> [PROBLEM DETAILS]:
Beneath this line are the data; copy exactly the part of them that opens with the line containing "list Op) (flight" and closes with the line containing "(log : list (Op * (E + T))) (w", and only that part.

> [DATA LISTING]:
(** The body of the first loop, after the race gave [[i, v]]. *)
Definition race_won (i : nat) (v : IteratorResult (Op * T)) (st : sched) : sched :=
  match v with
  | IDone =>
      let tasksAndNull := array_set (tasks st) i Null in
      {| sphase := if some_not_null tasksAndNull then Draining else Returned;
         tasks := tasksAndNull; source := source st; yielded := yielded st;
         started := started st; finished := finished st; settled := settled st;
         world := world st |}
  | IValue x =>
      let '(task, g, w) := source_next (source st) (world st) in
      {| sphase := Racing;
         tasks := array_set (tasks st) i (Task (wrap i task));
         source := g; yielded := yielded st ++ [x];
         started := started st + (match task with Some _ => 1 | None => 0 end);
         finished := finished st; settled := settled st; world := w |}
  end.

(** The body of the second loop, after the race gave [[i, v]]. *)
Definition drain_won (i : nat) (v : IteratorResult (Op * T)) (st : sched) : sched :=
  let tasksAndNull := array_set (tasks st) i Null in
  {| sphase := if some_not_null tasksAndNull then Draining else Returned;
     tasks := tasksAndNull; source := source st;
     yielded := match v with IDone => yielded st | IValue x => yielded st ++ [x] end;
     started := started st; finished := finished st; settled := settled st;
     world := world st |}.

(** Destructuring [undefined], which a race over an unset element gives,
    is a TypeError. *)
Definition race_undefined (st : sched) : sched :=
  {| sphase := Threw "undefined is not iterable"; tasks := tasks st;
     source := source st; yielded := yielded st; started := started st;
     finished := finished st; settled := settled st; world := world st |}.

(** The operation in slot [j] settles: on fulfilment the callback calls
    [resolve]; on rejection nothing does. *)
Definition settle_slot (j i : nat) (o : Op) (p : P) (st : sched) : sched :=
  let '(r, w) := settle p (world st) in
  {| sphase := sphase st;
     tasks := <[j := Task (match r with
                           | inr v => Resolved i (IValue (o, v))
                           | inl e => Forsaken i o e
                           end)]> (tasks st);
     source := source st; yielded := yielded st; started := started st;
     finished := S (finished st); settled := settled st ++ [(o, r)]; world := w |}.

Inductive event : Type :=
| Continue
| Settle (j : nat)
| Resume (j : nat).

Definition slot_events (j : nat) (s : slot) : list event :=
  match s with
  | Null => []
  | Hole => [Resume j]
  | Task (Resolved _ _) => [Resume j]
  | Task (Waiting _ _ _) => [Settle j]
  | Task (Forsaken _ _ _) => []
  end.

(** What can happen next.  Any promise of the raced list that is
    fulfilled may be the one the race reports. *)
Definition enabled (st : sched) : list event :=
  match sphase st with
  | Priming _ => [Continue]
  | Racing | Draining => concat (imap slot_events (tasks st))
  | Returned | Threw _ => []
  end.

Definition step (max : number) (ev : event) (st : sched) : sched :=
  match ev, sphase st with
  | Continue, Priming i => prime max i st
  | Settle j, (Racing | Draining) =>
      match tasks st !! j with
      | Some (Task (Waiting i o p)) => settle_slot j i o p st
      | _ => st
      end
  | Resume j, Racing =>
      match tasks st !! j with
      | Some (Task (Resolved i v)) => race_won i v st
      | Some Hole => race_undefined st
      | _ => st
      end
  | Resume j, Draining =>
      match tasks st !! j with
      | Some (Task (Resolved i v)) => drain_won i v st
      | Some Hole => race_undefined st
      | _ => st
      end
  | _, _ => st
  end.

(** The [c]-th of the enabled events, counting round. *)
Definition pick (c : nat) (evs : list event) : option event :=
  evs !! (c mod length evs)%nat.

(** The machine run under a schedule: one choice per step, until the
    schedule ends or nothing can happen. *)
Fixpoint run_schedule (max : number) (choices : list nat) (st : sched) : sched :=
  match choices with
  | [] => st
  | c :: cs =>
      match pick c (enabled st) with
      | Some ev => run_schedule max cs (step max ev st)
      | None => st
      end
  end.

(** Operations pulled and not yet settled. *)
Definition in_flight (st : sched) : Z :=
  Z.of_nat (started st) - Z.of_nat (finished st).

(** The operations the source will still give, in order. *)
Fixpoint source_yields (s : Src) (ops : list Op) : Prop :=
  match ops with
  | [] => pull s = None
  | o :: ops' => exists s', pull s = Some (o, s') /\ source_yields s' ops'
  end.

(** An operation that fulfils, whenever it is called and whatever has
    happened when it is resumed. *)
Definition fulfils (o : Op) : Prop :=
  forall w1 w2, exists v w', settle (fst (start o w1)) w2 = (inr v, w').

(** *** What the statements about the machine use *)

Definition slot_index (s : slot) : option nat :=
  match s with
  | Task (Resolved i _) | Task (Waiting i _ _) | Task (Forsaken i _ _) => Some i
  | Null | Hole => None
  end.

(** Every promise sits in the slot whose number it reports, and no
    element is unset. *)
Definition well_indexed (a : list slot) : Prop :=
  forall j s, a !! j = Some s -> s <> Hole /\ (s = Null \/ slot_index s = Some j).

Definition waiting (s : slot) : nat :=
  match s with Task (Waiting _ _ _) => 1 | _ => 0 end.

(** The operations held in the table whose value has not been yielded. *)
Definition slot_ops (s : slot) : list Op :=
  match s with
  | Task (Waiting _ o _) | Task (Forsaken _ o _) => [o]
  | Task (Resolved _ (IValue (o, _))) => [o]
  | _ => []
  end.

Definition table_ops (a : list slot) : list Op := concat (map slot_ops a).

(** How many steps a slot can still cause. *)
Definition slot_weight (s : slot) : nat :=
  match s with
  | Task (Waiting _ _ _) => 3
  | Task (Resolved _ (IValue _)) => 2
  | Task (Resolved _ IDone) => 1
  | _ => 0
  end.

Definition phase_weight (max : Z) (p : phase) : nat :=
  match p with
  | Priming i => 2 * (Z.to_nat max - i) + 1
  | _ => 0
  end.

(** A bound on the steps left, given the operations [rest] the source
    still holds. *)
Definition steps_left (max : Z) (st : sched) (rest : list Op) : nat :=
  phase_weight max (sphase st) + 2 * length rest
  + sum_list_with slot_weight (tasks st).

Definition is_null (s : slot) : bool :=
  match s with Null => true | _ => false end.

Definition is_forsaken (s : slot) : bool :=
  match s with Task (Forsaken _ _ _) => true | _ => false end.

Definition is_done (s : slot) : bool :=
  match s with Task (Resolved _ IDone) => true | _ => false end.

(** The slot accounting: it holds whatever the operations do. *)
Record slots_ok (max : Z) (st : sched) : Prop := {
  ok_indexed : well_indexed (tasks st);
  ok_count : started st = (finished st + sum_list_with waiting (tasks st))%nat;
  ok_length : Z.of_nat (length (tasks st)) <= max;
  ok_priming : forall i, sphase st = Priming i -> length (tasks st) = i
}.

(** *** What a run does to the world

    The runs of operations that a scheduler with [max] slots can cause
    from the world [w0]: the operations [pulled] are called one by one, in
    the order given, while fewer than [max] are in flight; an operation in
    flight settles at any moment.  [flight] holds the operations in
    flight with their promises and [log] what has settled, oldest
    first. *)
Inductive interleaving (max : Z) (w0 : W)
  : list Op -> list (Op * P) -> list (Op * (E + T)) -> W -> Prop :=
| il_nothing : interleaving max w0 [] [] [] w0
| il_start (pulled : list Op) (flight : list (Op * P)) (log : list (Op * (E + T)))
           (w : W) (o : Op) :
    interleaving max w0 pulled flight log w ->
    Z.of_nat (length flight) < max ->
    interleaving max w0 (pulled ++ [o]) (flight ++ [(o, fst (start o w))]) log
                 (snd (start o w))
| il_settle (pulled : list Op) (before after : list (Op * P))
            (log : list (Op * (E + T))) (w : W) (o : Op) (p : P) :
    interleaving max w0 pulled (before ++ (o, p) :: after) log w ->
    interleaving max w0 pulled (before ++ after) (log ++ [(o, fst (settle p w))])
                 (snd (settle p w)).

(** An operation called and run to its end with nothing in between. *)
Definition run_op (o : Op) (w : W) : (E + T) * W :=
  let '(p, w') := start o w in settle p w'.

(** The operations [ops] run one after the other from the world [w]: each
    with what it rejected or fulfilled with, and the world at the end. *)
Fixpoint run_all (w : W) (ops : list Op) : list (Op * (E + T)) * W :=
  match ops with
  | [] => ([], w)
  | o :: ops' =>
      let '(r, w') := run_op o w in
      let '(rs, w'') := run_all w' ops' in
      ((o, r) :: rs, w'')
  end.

> [EXERCISE SOLUTION]:
| il_start (pulled : list Op) (flight : list (Op * P)) (log : list (Op * (E + T)))
           (w : W) (o : Op) :
    interleaving max w0 pulled flight log w ->
    Z.of_nat (length flight) < max ->
    interleaving max w0 (pulled ++ [o]) (flight ++ [(o, fst (start o w))]) log
                 (snd (start o w))
| il_settle (pulled : list Op) (before after : list (Op * P))
            (log : list (Op * (E + T))) (w : W) (o : Op) (p : P) :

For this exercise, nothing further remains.